TO DO >>
Could you set down exactly the lines of the data below, starting at the one that holds "- exists t'." and ending at the one that holds "rewrite (new_inode_ok now", both included, and only those?

Collected data >>
☆ ☆ ☆

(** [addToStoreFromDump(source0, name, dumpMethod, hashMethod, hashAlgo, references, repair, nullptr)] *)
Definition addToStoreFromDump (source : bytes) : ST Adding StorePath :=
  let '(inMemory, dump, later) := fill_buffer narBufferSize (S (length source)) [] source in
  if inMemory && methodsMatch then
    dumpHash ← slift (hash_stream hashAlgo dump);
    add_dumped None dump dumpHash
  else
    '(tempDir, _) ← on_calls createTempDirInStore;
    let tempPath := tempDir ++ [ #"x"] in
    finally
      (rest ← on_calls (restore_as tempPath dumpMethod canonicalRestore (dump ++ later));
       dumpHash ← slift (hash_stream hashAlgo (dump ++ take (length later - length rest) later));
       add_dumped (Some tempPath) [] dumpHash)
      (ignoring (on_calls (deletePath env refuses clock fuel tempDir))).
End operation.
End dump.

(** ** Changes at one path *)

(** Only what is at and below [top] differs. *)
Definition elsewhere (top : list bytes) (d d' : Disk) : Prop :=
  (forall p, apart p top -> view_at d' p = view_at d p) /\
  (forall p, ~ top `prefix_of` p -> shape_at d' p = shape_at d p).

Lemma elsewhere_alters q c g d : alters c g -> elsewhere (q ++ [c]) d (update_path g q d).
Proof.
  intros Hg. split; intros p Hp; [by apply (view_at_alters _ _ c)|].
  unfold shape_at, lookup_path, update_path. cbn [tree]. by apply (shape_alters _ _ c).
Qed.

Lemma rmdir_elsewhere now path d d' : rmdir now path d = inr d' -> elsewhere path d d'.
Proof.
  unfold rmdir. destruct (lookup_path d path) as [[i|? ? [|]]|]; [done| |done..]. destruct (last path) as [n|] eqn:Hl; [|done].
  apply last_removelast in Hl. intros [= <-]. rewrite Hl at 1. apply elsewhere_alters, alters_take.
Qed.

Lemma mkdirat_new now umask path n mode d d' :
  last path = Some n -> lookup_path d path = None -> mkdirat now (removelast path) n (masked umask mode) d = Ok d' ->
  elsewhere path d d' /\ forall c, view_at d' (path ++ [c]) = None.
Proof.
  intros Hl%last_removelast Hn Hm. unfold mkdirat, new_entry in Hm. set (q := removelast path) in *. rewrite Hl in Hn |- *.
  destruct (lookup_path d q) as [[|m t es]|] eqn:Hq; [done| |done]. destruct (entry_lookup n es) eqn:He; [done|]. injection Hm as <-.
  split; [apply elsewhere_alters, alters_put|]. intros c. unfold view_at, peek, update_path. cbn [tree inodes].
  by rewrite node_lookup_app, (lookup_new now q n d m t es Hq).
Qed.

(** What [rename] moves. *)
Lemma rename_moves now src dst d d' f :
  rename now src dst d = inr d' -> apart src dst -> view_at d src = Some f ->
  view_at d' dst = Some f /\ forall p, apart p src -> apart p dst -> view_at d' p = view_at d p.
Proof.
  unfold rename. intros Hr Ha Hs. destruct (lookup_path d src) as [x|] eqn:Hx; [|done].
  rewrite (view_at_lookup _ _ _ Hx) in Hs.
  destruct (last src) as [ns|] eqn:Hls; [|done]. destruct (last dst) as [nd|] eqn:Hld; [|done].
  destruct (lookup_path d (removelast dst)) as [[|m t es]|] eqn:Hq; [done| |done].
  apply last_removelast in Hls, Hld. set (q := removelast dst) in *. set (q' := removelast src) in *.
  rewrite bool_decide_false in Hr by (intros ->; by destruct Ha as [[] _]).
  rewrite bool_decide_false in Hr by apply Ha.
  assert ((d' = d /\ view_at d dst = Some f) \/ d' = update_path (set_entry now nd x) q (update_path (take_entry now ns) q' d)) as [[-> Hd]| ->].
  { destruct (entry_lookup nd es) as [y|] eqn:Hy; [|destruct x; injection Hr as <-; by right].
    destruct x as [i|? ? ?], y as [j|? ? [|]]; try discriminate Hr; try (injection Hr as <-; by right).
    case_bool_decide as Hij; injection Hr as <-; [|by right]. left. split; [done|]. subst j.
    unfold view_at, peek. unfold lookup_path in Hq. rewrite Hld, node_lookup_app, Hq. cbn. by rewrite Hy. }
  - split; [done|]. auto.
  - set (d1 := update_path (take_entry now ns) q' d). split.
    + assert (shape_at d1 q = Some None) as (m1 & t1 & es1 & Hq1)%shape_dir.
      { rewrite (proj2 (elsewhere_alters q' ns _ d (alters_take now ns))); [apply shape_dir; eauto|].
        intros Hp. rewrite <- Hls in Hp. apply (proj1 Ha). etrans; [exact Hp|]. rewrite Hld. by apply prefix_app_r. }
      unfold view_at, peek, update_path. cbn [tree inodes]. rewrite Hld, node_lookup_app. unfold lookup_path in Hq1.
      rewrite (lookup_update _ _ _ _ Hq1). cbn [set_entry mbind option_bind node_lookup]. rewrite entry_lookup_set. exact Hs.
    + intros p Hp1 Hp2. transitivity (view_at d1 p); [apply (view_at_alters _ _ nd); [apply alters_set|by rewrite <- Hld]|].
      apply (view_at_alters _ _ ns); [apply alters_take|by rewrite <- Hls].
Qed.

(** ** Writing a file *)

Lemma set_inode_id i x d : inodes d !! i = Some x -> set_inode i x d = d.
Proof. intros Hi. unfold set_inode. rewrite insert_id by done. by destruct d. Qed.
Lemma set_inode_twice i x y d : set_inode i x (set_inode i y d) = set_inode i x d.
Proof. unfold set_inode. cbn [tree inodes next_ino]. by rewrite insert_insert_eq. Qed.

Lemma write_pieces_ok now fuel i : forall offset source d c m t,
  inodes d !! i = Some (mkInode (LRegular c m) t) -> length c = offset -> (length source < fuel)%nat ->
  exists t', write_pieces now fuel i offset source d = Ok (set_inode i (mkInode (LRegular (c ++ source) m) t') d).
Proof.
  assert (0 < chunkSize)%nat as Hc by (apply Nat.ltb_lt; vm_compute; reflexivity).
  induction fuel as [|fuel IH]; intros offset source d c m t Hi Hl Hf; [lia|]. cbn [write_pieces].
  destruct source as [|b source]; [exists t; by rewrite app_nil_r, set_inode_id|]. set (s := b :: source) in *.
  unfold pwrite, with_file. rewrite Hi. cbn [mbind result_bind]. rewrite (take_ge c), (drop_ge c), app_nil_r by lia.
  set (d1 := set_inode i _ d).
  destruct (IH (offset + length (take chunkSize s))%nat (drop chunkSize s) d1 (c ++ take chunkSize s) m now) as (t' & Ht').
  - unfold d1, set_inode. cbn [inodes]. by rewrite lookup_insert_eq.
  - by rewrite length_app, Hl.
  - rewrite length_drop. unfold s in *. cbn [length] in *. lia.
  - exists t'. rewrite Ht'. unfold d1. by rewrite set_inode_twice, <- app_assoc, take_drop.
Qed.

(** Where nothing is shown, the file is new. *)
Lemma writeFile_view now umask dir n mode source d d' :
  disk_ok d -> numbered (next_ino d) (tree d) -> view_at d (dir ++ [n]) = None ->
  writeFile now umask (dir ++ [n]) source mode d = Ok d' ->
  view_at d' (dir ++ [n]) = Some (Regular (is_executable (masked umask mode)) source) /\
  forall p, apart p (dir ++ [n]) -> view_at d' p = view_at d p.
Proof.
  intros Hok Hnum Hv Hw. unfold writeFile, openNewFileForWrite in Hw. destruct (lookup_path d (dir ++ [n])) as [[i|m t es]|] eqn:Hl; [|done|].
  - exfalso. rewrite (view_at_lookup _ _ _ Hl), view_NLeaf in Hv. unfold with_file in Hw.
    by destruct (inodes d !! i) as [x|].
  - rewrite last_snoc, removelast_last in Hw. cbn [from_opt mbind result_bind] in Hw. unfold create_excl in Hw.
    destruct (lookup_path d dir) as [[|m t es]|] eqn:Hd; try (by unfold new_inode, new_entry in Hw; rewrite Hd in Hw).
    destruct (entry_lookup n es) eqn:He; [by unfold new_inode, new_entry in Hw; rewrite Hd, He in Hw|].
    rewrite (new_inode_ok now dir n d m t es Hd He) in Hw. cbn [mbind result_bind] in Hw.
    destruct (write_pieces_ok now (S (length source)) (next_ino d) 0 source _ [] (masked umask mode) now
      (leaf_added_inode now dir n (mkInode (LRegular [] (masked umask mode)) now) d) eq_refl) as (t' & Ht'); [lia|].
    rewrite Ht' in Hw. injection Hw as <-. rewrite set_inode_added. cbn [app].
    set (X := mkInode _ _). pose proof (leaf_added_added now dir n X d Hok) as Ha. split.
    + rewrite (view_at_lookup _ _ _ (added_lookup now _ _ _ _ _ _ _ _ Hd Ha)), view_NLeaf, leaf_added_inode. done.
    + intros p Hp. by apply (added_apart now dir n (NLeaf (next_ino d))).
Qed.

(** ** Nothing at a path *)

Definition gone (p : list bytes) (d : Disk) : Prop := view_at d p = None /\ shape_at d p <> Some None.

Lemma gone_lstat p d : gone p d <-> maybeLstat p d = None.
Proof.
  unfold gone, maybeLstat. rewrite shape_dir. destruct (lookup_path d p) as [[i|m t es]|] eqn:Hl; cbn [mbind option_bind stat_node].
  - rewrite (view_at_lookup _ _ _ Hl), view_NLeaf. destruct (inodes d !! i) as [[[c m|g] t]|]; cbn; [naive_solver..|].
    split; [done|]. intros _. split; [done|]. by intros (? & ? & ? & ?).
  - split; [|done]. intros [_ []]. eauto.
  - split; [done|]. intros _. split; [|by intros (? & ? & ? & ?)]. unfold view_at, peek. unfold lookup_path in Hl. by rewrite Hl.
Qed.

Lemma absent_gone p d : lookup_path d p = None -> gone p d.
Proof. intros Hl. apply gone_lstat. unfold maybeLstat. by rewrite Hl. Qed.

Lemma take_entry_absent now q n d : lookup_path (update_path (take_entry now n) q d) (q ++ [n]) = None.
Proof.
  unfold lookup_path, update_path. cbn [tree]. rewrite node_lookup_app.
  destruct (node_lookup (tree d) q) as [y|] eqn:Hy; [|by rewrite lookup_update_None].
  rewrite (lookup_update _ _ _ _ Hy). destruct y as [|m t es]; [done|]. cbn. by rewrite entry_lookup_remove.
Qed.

☆ ☆ ☆

YOUR RESPONSE >>
  - exists t'. rewrite Ht'. unfold d1. by rewrite set_inode_twice, <- app_assoc, take_drop.
Qed.

(** Where nothing is shown, the file is new. *)
Lemma writeFile_view now umask dir n mode source d d' :
  disk_ok d -> numbered (next_ino d) (tree d) -> view_at d (dir ++ [n]) = None ->
  writeFile now umask (dir ++ [n]) source mode d = Ok d' ->
  view_at d' (dir ++ [n]) = Some (Regular (is_executable (masked umask mode)) source) /\
  forall p, apart p (dir ++ [n]) -> view_at d' p = view_at d p.
Proof.
  intros Hok Hnum Hv Hw. unfold writeFile, openNewFileForWrite in Hw. destruct (lookup_path d (dir ++ [n])) as [[i|m t es]|] eqn:Hl; [|done|].
  - exfalso. rewrite (view_at_lookup _ _ _ Hl), view_NLeaf in Hv. unfold with_file in Hw.
    by destruct (inodes d !! i) as [x|].
  - rewrite last_snoc, removelast_last in Hw. cbn [from_opt mbind result_bind] in Hw. unfold create_excl in Hw.
    destruct (lookup_path d dir) as [[|m t es]|] eqn:Hd; try (by unfold new_inode, new_entry in Hw; rewrite Hd in Hw).
    destruct (entry_lookup n es) eqn:He; [by unfold new_inode, new_entry in Hw; rewrite Hd, He in Hw|].
    rewrite (new_inode_ok now dir n d m t es Hd He) in Hw. cbn [mbind result_bind] in Hw.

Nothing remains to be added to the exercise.